Début 2010, Hadopi a dévoilé son logo. L’estampe destinée à incarner la Haute Autorité pour la diffusion des œuvres et la protection des droits sur internet a déclenché un tôlé.

Elle utilisait la police « Bienvenue », créée par le graphiste Jean-François Porchez en 2000 pour France Télécom : ce qu’on appelle, dans le marché de la créa, « un caractère d’entreprise exclusif ». Un comble pour l’institution destinée à lutter en faveur de la protection de la propriété intellectuelle sur le web, qui illustre bien les problématiques auxquelles les créateurs comme leurs utilisateurs font aujourd’hui face.

Le mythe de la gratuité

Graphiste, Peter Bil’ak évoque une attitude du « tout ce qui est en ligne devrait être gratuit ». En d’autres termes, il déplore que les nouvelles générations pensent que tout ce qui est sur le web est libre de droits et utilisable sans condition. Les polices de caractères sont aujourd’hui confrontées à ce mythe, comme si, en transposant la création du papier au digital, elle ne serait plus soumise à une propriété intellectuelle. Il y a une véritable ignorance généralisée qui désoriente la protection à laquelle les polices sont soumises. Difficile de protéger une œuvre de ce que l’on ignore. Mais, au même titre que les séries, les films ou la musique, les polices de caractères sont une forme d’art, de création visuelle, et donc sous le coup de la propriété intellectuelle.

Les polices de caractères sont vulnérables, parce qu’elles sont considérées comme des produits populaires, comme le livre est passé d’objet sacralisé à produit de vente avec l’arrivée de grands industriels dans l’édition. Et c’est d’autant plus vrai qu’aujourd’hui, la police est un élément essentiel de communication. Elle incarne une image au même titre qu’un logo, elle participe au branding, elle est boostée par le raz-de-marée digital qui a transformé la communication visuelle, et touche aujourd’hui des corps de métiers plus novices sur le sujet. Les polices sont devenues un élément de design lucratif : en se démocratisant, elles ont étendu le champ de leur portée en même temps que celui de leur vulnérabilité.

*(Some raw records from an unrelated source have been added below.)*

(* ===== verification/CliText.v ===== *)
(** * The text output of the command line ([src/cli/CliApp.cpp], first part)

Everything the command line prints for people: tables, a process, a port
release plan, journal entries, the resource graph; the confirmation of a prompt;
the redaction of displayed command lines; the exit codes.  The lines of a text are
its bytes; the [fmt] library (the display width of a text, a number with one
decimal) and the conversion of an instant to local time are parameters. *)

From S2P Require Import Prelude CppStd CppString Prog Domain Float.
From S2P Require JsonSerializer.
From Stdlib Require Import Ascii SpecFloat.

Class Formats := {
  display_width : str -> nat;          (* the columns fmt counts for a text *)
  fixed1 : double -> str;              (* {:.1f} *)
  local_text : Z -> option str;        (* localtime_r, then put_time with %F %T *)
}.

(** One column per byte, for examples. *)
Definition plain_formats : Formats :=
  {| display_width := length; fixed1 := fun _ => $"0.0"; local_text := fun _ => Some $"2026-01-01 00:00:00" |}.

Definition nl : ascii := chr 10.
Definition spaces (n : nat) : str := replicate n " "%char.
Definition lines (ls : list str) : str := concat (map (fun l => l ++ [nl]) ls).

(** [{:<w}] and [{:>w}] of a number. *)
Definition number_left (w : nat) (n : Z) : str := to_string n ++ spaces (w - length (to_string n)).
Definition number_right (w : nat) (text : str) : str := spaces (w - length text) ++ text.
(** [{:02}] *)
Definition two_digits (n : Z) : str :=
  if (0 <=? n) && (n <? 10) then "0"%char :: to_string n else to_string n.

(** ** Pieces *)

Definition statusText (status : CapabilityStatus) : str :=
  match status with
  | Available => $"OK" | CapUnavailable => $"unavailable" | NotImplemented => $"not implemented"
  end.

(** What [confirm] makes of the line read after its prompt; [None]: no line. *)
Definition trim (answer : str) : str := drop_last_while isspace (drop_while isspace answer).
Definition confirmed (answer : option str) (defaultYes : bool) : bool :=
  match answer with
  | None => false
  | Some answer =>
      match trim answer with
      | [] => defaultYes
      | text =>
          let normalized := to_lower text in
          bool_decide (normalized = $"y") || bool_decide (normalized = $"yes")
      end
  end.

Definition mechanismName (mechanism : SignalMechanism) : str :=
  match mechanism with ByPidFd => $"pidfd" | ByKill => $"kill(2)" end.

Definition isSecretKey (key : str) : bool :=
  let normalized := to_lower key in
  bool_decide (normalized = $"password") || bool_decide (normalized = $"passwd") ||
  bool_decide (normalized = $"token") || bool_decide (normalized = $"api-key") ||
  bool_decide (normalized = $"apikey") || bool_decide (normalized = $"secret") ||
  bool_decide (normalized = $"database_url").

(** One turn of the loop of [displayedArguments]: the argument as displayed and
the new [redactNext]. *)
Definition displayed (redactNext : bool) (argument : str) : str * bool :=
  if redactNext then ($"<redacted>", false)
  else
    let equal := find_char "="%char argument in
    let key := match equal with None => argument | Some equal => substr argument 0 equal end in
    if isSecretKey (drop_while (is_char "-"%char) key) then
      match equal with
      | None => (argument, true)
      | Some equal => (substr argument 0 (equal + 1) ++ $"<redacted>", false)
      end
    else (argument, false).

Definition displayedArguments (arguments : list str) (raw : bool) : list str :=
  if raw then arguments
  else
    (foldl (fun (acc : list str * bool) argument =>
        let '(text, next) := displayed acc.2 argument in (acc.1 ++ [text], next))
      ([], false) arguments).1.

(** The loops [if (index != 0) joined << separator; joined << item]. *)
Definition join (separator : str) (items : list str) : str :=
  match items with
  | [] => []
  | item :: rest => item ++ concat (map (fun x => separator ++ x) rest)
  end.
Definition joinArguments (arguments : list str) : str := join $" " arguments.

(** A comma is written when something was written before ([tellp]). *)
Definition ownerNames (port : PortInfo) : str :=
  match si_ownerPids (port_socket port) with
  | [] => $"unresolved"
  | pids =>
      foldl (fun joined pid =>
          (match joined with [] => [] | _ => joined ++ $"," end) ++
          match find_if (fun process => pi_pid process =? pid) (port_owners port) with
          | None => $"<unavailable>"
          | Some owner => pi_name owner
          end)
        [] pids
  end.

Definition ownerPids (port : PortInfo) : str :=
  match si_ownerPids (port_socket port) with
  | [] => $"-"
  | pids => join $"," (map to_string pids)
  end.

Definition add_unit (units : list str) (owner : ProcessInfo) : list str :=
  match pi_systemdUnit owner with
  | Some unit => if bool_decide (unit ∈ units) then units else units ++ [unit]
  | None => units
  end.
Definition ownerServices (port : PortInfo) : str :=
  match foldl add_unit [] (port_owners port) with
  | [] => $"-"
  | units => join $"," units
  end.

Fixpoint process_in (ports : list PortInfo) (pid : Z) : str :=
  match ports with
  | [] => $"<unavailable>"
  | port :: rest =>
      match find_if (fun process => pi_pid process =? pid) (port_owners port) with
      | Some owner => pi_name owner
      | None => process_in rest pid
      end
  end.
Definition processName (plan : PortReleasePlan) (pid : Z) : str := process_in (plan_ports plan) pid.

Difficile de mesurer à quel point les polices de caractères sont aujourd’hui piratées ou plagiées, mais on peut néanmoins dire cela : à l’ère du partage en un clic où n’importe qui avec un ordinateur est un typographe en puissance, il n’a jamais été aussi facile de violer la propriété intellectuelle. Les lois supposées protéger ces polices sont au mieux faibles, au pire, transparentes, et instaurent un rapport de force d’emblée déséquilibré. Il ne reste aux designers qu’un seul recours : celui de la justice … Et encore.

La police pour tous ?

Le Code de propriété intellectuelle protège « toutes les œuvres de l’esprit, quels qu’en soient le genre, la forme d’expression, le mérite ou la destination », en évoquant notamment « les œuvres graphiques et typographiques. » Si le droit protège théoriquement les polices de caractères, le vrai problème est la manière dont elle les protège. En France, il existe un « critère d’originalité ». Au sens juridique du terme, cela suppose qu’une œuvre typographique doit porter l’empreinte de la personnalité de son auteur, une originalité qui la distinguera en cas de litige. Mais deux polices graphiquement très proches sont difficiles à différencier et, avec les compétences adéquates, il est possible d’en modifier légèrement une existante pour en revendiquer la paternité. Des modalités qui facilitent le plagiat et le piratage.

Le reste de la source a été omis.